La voce di un medico sotto le bombe: numeri, vite e l’appello alla Cgil per non spegnere i riflettori sul genocidio in corso
Aed Yaghi è nato nel 1967 a Gaza da una famiglia di rifugiati. Nel 1948 suo padre aveva abbandonato Gaza durante la Nakba, l’esodo forzato della popolazione araba palestinese, a seguito della guerra scoppiata con la proclamazione dello Stato di Israele.
Suo padre sostiene che la guerra scoppiata in Palestina da ottobre 2023 sia peggio della Nakba. Da 590 giorni la Palestina viene distrutta dai bombardamento israeliani e la popolazione è senza cibo né medicine.
Aed Yaghi è a capo del Consiglio di Amministrazione della Società Nazionale per la Riabilitazione a Gaza e direttore a Gaza del Palestinian Medical Relief Sociaty. Oggi è stato ospite della Cgil milanese.
“La nostra libertà non è un regalo di Israele o della comunità internazionale, è un diritto – ha detto Yaghi -. Non è un percorso contro Israele ma per i nostri diritti”.
I morti accertati in Palestina sono 60mila, di cui 18mila bambini. Aed Yaghi snocciola numeri da brividi con precisione da medico: 110mila i feriti, di cui centinaia in lunga riabilitazione. 470mila persone soffrono di malnutrizione a causa del blocco anche di viveri imposto da Israele. Altissimo il numero di vittime di danni permanenti, con gli ospedali al collasso e i pochi medici costretti ad amputazioni senza anestesie. 32 gli ospedali distrutti, 114 i distretti sanitari fuori uso. Oltre ai farmaci mancano l’elettricità e il gasolio: per questo le terapie intensive non funzionano, così come le incubatrici. Anche i parti cesarei si fanno ormai senza anestesia. I bambini muoiono per mancanza di insulina. Le donne non hanno assorbenti e per questo vengono colpite da infezioni.
1100 medici morti. 360 arrestati. Prima del 7 ottobre 2023, gli orfani a Gaza erano 3mila, ora sono 27mila.

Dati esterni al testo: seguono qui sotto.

(** [_start_tasks] under the asyncio strategy, every outcome. *)
Lemma asyncio_run (s : state) (d : interval_dict) :
  app_strategy (self s) = "asyncio" →
  interval_tasks (self s) = Some d →
  let s1 := with_env (create_all (ok_prefix not_coroutine
                                    (dispatch_order (tasks (self s)) d))) s in
  _start_tasks s
  = if existsb not_coroutine (tasks (self s)) then
      (Raise (InitializingTaskError
                "For asyncio app_strategy only coroutine tasks allowed"), s1)
    else if existsb not_coroutine (concat (map snd d)) then
      (Raise (InitializingIntevalTaskError
                "For asyncio app_strategy only coroutine interval tasks allowed"), s1)
    else
      (Ok tt,
       with_env (with_events (server_events (self s)
                              ++ [RunUntilComplete (loop_tasks (env s))])) s1).
Proof.
  intros Hstrat Hd s1. unfold _start_tasks.
  rewrite (bind_ok _ _ s s (self s)); [|done].
  rewrite Hstrat. cbn [String.eqb Ascii.eqb Bool.eqb].
  rewrite (bind_ok _ _ s s (loop_tasks (env s))); [|done].
  unfold bind at 1. rewrite asyncio_loop_run.
  subst s1. unfold dispatch_order. rewrite ok_prefix_app.
  destruct (existsb not_coroutine (tasks (self s))) eqn:Hone; [done|].
  rewrite (ok_prefix_all _ _ Hone).
  rewrite (bind_ok _ _ _ _ d
             (read_interval_tasks_run (with_env (create_all (tasks (self s))) s) d Hd)).
  unfold bind at 1. unfold asyncio_interval_loop.
  rewrite for_each_nested, asyncio_loop_run.
  assert (Hjoin : ∀ l, with_env (create_all l)
                         (with_env (create_all (tasks (self s))) s)
                       = with_env (create_all (tasks (self s) ++ l)) s).
  { intros l. destruct s as [a w]. unfold with_env. simpl.
    by rewrite create_all_app. }
  rewrite Hjoin.
  destruct (existsb not_coroutine (concat (map snd d))) eqn:Hint; [done|].
  rewrite (ok_prefix_all _ _ Hint).
  rewrite (bind_ok _ _ _ _ tt (start_server_if_any_run _)).
  unfold run_until_complete_gather, emit, modify.
  f_equal. destruct s as [a w]. unfold with_env. simpl. f_equal.
  rewrite with_event_events, with_events_app. done.
Qed.

(** [_start_tasks] under the sync strategy, every outcome. *)
Lemma sync_run (s : state) (d : interval_dict) :
  app_strategy (self s) = "sync" →
  interval_tasks (self s) = Some d →
  let s1 := with_env (with_events
                        (Sleep 1 :: thread_starts
                                      (ok_prefix iscoroutinefunction
                                         (dispatch_order (tasks (self s)) d)))) s in
  _start_tasks s
  = if existsb iscoroutinefunction (tasks (self s)) then
      (Raise (InitializingIntevalTaskError
                "For sync app_strategy coroutine task doesn't allowed"), s1)
    else if existsb iscoroutinefunction (concat (map snd d)) then
      (Raise (InitializingIntevalTaskError
                "For sync app_strategy coroutine interval_task doesn't allowed"), s1)
    else
      (Ok tt, with_env (with_events (server_events (self s))) s1).
Proof.
  intros Hstrat Hd s1. unfold _start_tasks.
  rewrite (bind_ok _ _ s s (self s)); [|done].
  rewrite Hstrat. cbn [String.eqb Ascii.eqb Bool.eqb].
  rewrite (bind_ok _ _ s (with_env (with_events [Sleep 1]) s) tt); [|done].
  unfold bind at 1. rewrite sync_loop_run.
  assert (Hjoin : ∀ es es', with_env (with_events es') (with_env (with_events es) s)
                            = with_env (with_events (es ++ es')) s).
  { intros es es'. destruct s as [a w]. unfold with_env. simpl.
    by rewrite with_events_app. }
  rewrite Hjoin.
  subst s1. unfold dispatch_order. rewrite ok_prefix_app.
  destruct (existsb iscoroutinefunction (tasks (self s))) eqn:Hone; [done|].
  rewrite (ok_prefix_all _ _ Hone).
  rewrite (bind_ok _ _ _ _ d
             (read_interval_tasks_run
                (with_env (with_events ([Sleep 1] ++ thread_starts (tasks (self s)))) s)
                d Hd)).
  unfold bind at 1. unfold sync_interval_loop.
  rewrite for_each_nested, sync_loop_run, Hjoin.
  unfold thread_starts. rewrite map_app. fold thread_starts.
  rewrite <- app_assoc.
  destruct (existsb iscoroutinefunction (concat (map snd d))) eqn:Hint; [done|].
  rewrite (ok_prefix_all _ _ Hint).
  rewrite start_server_if_any_run. done.
Qed.

(** Any other strategy string: nothing is dispatched. *)
Lemma other_strategy_run (s : state) :
  app_strategy (self s) ≠ "asyncio" →
  app_strategy (self s) ≠ "sync" →
  _start_tasks s = (Ok tt, s).
Proof.
  intros H1 H2. unfold _start_tasks.
  rewrite (bind_ok _ _ s s (self s)); [|done].
  apply String.eqb_neq in H1, H2. by rewrite H1, H2.
Qed.

(** ** Dispatch: what is scheduled, in which order, and what is awaited *)

Lemma existsb_false_Forall (bad : callable → bool) (ts : list callable) :
  Forall (λ t, bad t = false) ts → existsb bad ts = false.
Proof.
  induction 1 as [|t ts Ht _ IH]; simpl; [done|]. by rewrite Ht, IH.
Qed.

Lemma scheduled_with_events (es : list event) (w : world) :
  scheduled (trace (with_events es w)) = scheduled (trace w) ++ scheduled es.
Proof. unfold with_events. simpl. apply scheduled_app. Qed.

(** C1, as the code has it: a task whose mode does not fit the strategy
    makes [_start_tasks] raise a configuration error; at that point the
    tasks that precede the first offender in dispatch order (one-shot
    tasks, then interval tasks) have been handed to the scheduler, and
    neither the offender nor any later task has.  Nothing has been
    scheduled exactly when the offender comes first. *)
Theorem mismatch_aborts_after_earlier_tasks (s : state) (d : interval_dict) :
  app_strategy (self s) = "asyncio" ∨ app_strategy (self s) = "sync" →
  interval_tasks (self s) = Some d →
  existsb (mismatches (app_strategy (self s)))
          (dispatch_order (tasks (self s)) d) = true →
  ∃ e s' earlier offender later,
    dispatch_order (tasks (self s)) d = earlier ++ offender :: later
    ∧ Forall (λ t, mismatches (app_strategy (self s)) t = false) earlier
    ∧ mismatches (app_strategy (self s)) offender = true
    ∧ _start_tasks s = (Raise e, s')
    ∧ is_configuration_error e = true
    ∧ scheduled (trace (env s')) = scheduled (trace (env s)) ++ earlier.
Proof.
  intros [Hstrat|Hstrat] Hd Hbad; rewrite Hstrat in *.
  - change (mismatches "asyncio") with not_coroutine in *.
    destruct (ok_prefix_spec _ _ Hbad) as (offender & later & Hsplit & Hoff & Hall).
    pose proof (asyncio_run s d Hstrat Hd) as Hrun. cbv zeta in Hrun.
    unfold dispatch_order in Hbad. rewrite existsb_app in Hbad.
    set (earlier := ok_prefix not_coroutine (dispatch_order (tasks (self s)) d)) in *.
    destruct (existsb not_coroutine (tasks (self s))).
    + eexists _, _, earlier, offender, later.
      repeat split; [done|done|done|exact Hrun|done|].
      simpl. apply scheduled_create_all.
    + simpl in Hbad. rewrite Hbad in Hrun.
      eexists _, _, earlier, offender, later.
      repeat split; [done|done|done|exact Hrun|done|].
      simpl. apply scheduled_create_all.
  - change (mismatches "sync") with iscoroutinefunction in *.
    destruct (ok_prefix_spec _ _ Hbad) as (offender & later & Hsplit & Hoff & Hall).
    pose proof (sync_run s d Hstrat Hd) as Hrun. cbv zeta in Hrun.
    unfold dispatch_order in Hbad. rewrite existsb_app in Hbad.
    set (earlier := ok_prefix iscoroutinefunction
                      (dispatch_order (tasks (self s)) d)) in *.
    assert (Hsched : scheduled (trace (with_events (Sleep 1 :: thread_starts earlier)
                                         (env s)))
                     = scheduled (trace (env s)) ++ earlier).
    { rewrite scheduled_with_events. simpl. by rewrite scheduled_thread_starts. }
    destruct (existsb iscoroutinefunction (tasks (self s))).
    + eexists _, _, earlier, offender, later.
      repeat split; [done|done|done|exact Hrun|done|exact Hsched].
    + simpl in Hbad. rewrite Hbad in Hrun.
      eexists _, _, earlier, offender, later.
      repeat split; [done|done|done|exact Hrun|done|exact Hsched].
Qed.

Aed Yaghi chiede che la comunità della Cgil continui a mobilitarsi per non spegnere i riflettori sul genocidio in corso a Gaza.
Per il medico palestinese è fondamentale l’attivazione di corridoi umanitari e che sia permesso ai team sanitari di entrare nella Striscia.
Ripete più volte: il diritto di esistere, il diritto di essere liberi, di avere uno Stato.
Fin dalle prime ore dello scoppio della guerra, la Cgil di Milano ha detto pubblicamente che bisognava impedire un genocidio.
Aed Yaghi ci ricorda che dietro ogni numero c’è una vita, una storia, una sofferenza inascoltata. Davanti a questa tragedia umanitaria, il silenzio è complice. Per questo la Cgil di Milano continuerà a farsi voce, a mobilitarsi e a costruire alleanze internazionali, affinché il diritto alla vita, alla salute e alla libertà del popolo palestinese non resti solo un appello ma diventi realtà.